[[ Data supplied open ]]

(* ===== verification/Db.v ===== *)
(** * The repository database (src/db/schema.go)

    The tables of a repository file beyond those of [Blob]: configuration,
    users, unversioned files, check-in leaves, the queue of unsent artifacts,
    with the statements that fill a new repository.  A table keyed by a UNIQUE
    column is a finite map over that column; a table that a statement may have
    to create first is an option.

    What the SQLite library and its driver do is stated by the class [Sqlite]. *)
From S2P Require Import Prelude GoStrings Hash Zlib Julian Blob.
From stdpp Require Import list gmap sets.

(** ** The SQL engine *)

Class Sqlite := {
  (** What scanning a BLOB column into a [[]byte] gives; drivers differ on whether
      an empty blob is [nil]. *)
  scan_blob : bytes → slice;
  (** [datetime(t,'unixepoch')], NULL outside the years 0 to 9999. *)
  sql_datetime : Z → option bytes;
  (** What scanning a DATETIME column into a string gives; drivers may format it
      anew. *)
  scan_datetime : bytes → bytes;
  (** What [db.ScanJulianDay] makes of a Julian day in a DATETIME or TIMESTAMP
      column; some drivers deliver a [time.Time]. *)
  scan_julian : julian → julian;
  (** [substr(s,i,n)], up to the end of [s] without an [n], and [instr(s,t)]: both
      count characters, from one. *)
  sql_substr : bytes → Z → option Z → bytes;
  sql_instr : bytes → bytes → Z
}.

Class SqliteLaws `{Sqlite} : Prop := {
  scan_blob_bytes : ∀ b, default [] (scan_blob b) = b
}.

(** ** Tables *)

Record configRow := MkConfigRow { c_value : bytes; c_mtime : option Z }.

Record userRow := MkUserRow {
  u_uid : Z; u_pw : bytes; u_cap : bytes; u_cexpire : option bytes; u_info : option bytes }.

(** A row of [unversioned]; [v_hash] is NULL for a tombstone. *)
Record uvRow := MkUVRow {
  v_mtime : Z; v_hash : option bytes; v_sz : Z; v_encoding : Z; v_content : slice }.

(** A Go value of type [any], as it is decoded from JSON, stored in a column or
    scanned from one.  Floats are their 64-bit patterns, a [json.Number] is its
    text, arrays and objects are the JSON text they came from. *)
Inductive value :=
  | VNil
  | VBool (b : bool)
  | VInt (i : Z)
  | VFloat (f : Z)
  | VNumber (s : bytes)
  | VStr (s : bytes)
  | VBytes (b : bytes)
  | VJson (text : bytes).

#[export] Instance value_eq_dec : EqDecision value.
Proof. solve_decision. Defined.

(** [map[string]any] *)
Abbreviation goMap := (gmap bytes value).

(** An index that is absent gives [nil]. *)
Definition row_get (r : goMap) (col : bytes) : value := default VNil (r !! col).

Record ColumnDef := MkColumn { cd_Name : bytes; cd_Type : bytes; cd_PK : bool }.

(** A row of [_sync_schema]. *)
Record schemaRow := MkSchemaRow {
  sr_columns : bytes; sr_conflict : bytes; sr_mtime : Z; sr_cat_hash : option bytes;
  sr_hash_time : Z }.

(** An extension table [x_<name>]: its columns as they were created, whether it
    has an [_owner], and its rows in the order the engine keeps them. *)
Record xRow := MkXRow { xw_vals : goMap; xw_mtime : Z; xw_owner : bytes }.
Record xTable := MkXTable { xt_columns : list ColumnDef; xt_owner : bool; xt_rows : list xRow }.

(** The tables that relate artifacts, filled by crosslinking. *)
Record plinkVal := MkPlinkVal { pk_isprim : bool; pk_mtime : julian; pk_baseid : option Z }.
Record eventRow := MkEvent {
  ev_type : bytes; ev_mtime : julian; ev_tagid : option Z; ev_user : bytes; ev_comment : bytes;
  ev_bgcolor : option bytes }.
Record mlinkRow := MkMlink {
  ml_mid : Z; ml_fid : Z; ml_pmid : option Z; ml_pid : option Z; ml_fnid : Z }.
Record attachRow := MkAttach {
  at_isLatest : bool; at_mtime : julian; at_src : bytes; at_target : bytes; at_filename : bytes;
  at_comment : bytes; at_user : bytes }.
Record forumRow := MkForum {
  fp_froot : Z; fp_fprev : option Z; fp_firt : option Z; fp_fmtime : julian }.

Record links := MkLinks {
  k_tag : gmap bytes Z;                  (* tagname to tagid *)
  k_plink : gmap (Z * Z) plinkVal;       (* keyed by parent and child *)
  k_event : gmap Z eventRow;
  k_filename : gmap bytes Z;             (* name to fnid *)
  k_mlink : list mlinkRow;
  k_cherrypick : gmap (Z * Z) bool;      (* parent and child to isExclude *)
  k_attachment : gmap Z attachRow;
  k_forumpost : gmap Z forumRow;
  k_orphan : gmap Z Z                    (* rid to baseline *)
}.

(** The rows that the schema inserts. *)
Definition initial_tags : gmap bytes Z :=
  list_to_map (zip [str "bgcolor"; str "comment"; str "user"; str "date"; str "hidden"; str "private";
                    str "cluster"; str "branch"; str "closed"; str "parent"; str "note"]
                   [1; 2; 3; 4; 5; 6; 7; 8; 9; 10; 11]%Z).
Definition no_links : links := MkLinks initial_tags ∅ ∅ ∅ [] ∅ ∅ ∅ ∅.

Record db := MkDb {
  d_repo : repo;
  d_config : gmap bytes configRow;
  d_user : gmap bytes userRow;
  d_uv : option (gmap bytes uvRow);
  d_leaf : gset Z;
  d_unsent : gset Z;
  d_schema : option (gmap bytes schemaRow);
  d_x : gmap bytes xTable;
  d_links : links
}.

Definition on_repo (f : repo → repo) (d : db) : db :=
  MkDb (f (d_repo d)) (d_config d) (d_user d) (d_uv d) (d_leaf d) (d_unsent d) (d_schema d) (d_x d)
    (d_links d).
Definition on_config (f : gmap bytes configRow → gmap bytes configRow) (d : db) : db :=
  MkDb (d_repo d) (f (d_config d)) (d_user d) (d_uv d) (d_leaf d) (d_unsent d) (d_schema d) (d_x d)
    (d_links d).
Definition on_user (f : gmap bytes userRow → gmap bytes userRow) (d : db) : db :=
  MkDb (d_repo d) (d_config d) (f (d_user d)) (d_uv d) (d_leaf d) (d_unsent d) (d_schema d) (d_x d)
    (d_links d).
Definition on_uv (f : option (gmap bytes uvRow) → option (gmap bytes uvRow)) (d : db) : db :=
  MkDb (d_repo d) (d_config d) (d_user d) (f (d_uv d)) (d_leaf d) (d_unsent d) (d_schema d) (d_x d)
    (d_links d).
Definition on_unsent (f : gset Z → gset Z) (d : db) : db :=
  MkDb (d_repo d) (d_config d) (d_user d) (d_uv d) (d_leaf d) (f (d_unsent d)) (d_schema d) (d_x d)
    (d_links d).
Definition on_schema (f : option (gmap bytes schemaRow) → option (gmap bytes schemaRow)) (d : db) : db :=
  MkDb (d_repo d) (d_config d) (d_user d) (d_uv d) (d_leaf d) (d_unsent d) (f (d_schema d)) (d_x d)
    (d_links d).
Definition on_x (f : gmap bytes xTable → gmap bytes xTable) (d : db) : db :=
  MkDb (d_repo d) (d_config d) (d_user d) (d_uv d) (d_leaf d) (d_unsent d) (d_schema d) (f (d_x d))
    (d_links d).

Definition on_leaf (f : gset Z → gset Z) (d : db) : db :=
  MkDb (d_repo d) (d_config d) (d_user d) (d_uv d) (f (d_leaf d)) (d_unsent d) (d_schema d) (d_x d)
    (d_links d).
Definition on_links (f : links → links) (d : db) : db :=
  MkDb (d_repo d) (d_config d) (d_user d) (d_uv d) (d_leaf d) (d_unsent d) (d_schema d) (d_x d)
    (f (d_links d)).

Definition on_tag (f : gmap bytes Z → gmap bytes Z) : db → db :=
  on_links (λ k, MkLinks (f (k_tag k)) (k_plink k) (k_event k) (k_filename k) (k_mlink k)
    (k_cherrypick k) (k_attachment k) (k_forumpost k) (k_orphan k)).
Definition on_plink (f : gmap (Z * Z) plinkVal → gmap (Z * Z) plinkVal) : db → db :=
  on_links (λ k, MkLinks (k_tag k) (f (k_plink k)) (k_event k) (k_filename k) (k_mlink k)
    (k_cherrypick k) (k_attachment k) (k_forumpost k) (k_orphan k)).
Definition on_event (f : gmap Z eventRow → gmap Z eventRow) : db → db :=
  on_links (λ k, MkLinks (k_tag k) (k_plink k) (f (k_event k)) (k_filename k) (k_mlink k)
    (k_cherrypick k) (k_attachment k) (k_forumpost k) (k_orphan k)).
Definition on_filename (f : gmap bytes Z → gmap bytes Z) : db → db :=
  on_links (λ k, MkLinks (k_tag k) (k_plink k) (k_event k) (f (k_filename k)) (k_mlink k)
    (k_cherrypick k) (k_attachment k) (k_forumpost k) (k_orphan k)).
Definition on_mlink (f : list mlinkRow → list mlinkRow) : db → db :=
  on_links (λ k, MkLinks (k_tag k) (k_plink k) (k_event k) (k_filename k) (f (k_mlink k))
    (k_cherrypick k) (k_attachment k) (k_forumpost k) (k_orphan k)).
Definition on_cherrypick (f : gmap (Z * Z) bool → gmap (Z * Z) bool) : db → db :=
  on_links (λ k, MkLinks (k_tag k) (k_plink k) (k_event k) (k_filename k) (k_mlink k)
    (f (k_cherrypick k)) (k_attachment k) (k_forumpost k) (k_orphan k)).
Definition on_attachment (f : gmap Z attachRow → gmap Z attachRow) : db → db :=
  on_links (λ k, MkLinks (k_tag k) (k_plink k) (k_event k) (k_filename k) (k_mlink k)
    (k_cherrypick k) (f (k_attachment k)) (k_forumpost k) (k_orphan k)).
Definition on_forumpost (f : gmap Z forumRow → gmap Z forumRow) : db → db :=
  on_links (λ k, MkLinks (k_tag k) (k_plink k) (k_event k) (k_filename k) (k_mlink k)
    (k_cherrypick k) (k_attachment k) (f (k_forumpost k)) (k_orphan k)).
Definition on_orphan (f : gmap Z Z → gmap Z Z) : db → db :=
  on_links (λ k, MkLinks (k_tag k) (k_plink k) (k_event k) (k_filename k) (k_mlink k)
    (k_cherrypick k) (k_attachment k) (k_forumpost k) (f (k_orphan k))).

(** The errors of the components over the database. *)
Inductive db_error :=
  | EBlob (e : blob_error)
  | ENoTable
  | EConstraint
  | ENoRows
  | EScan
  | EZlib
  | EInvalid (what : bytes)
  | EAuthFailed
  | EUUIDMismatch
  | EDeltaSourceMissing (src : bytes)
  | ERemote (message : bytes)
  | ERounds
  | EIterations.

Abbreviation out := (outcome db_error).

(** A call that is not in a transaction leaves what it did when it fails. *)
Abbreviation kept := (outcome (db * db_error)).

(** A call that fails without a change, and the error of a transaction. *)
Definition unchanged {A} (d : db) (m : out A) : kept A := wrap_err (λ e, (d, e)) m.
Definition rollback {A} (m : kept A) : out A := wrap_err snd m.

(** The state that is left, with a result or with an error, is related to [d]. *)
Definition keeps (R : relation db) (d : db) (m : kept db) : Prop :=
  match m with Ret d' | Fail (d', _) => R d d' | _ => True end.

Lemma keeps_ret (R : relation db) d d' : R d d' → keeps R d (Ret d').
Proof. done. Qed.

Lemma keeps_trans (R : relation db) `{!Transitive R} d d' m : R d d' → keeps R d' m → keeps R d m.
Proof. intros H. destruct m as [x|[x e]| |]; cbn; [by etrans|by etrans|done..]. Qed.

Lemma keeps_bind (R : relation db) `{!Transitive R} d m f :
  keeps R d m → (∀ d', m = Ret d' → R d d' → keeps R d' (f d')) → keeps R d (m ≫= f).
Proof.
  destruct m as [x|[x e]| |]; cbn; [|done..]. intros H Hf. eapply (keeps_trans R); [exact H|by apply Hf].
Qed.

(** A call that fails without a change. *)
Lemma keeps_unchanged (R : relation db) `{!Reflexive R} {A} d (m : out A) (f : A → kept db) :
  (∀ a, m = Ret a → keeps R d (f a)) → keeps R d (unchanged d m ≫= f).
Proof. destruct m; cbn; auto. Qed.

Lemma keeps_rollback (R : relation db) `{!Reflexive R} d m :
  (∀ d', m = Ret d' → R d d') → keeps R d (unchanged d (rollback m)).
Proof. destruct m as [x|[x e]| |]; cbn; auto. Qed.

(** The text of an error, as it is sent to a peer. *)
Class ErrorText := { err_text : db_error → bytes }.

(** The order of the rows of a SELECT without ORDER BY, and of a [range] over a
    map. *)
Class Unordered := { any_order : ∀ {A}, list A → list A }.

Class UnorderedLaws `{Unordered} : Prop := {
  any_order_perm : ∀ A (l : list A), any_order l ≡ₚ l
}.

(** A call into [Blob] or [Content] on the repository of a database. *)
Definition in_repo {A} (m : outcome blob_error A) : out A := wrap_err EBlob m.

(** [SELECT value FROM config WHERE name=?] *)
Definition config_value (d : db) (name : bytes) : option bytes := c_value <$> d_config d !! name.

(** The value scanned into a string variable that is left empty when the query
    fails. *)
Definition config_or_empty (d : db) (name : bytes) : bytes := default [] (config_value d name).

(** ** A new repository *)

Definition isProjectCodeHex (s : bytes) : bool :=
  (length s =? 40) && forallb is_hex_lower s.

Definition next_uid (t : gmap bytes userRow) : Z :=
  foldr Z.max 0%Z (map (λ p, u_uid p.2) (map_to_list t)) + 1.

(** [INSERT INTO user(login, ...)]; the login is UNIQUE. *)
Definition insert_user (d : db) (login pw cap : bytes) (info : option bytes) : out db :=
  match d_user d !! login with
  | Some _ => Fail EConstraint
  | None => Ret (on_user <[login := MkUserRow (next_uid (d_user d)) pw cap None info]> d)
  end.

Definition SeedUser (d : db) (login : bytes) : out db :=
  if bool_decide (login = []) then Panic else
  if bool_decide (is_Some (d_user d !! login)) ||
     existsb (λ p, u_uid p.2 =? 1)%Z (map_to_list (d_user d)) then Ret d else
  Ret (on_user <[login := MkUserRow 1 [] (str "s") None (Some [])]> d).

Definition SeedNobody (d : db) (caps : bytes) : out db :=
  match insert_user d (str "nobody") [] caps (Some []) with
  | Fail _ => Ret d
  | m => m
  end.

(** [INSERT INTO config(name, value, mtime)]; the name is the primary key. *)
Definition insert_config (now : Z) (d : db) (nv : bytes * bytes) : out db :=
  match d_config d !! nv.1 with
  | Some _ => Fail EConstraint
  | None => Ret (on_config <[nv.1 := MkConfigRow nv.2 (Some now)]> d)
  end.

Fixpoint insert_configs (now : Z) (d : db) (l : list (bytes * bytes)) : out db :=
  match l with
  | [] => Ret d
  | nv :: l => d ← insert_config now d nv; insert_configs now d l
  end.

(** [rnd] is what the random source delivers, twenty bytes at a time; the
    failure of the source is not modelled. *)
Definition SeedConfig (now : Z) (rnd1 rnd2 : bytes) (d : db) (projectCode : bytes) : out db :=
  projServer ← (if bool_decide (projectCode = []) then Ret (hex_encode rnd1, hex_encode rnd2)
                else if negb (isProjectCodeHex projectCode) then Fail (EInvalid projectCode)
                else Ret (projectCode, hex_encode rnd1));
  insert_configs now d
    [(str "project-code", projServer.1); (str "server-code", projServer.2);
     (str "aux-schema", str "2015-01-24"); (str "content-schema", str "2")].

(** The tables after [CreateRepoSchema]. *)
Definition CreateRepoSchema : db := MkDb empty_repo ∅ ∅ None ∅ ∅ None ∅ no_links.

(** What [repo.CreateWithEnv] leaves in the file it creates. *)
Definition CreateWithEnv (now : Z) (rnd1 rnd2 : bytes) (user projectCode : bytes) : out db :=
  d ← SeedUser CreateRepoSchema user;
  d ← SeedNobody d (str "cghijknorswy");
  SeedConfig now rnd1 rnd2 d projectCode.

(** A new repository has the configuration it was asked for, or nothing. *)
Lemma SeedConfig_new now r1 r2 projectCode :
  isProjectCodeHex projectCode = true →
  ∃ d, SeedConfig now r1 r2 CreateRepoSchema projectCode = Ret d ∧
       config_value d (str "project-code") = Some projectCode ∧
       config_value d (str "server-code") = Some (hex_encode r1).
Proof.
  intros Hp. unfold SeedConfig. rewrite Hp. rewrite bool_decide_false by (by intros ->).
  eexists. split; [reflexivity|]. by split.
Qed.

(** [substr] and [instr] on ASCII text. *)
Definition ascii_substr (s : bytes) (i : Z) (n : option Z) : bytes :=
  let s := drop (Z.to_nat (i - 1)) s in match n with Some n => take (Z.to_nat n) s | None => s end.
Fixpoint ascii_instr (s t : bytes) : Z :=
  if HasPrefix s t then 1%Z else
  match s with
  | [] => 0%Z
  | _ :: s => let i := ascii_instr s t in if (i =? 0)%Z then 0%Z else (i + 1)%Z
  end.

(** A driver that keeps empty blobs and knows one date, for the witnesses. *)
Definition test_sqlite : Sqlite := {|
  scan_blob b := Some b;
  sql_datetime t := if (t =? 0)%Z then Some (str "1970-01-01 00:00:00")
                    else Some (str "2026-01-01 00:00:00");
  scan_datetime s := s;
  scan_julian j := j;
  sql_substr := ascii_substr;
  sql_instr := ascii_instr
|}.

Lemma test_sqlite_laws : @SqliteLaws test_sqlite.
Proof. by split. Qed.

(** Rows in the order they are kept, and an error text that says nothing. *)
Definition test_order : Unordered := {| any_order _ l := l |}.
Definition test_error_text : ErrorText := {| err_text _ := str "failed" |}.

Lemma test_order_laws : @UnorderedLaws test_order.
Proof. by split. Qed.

[[ Data supplied closed ]]

To do
Using the entries above, repeat only the lines from the one containing "Definition keeps (R" through the one containing "Lemma keeps_bind (R", end lines included.

Exercise solution
Definition keeps (R : relation db) (d : db) (m : kept db) : Prop :=
  match m with Ret d' | Fail (d', _) => R d d' | _ => True end.

Lemma keeps_ret (R : relation db) d d' : R d d' → keeps R d (Ret d').
Proof. done. Qed.

Lemma keeps_trans (R : relation db) `{!Transitive R} d d' m : R d d' → keeps R d' m → keeps R d m.
Proof. intros H. destruct m as [x|[x e]| |]; cbn; [by etrans|by etrans|done..]. Qed.

Lemma keeps_bind (R : relation db) `{!Transitive R} d m f :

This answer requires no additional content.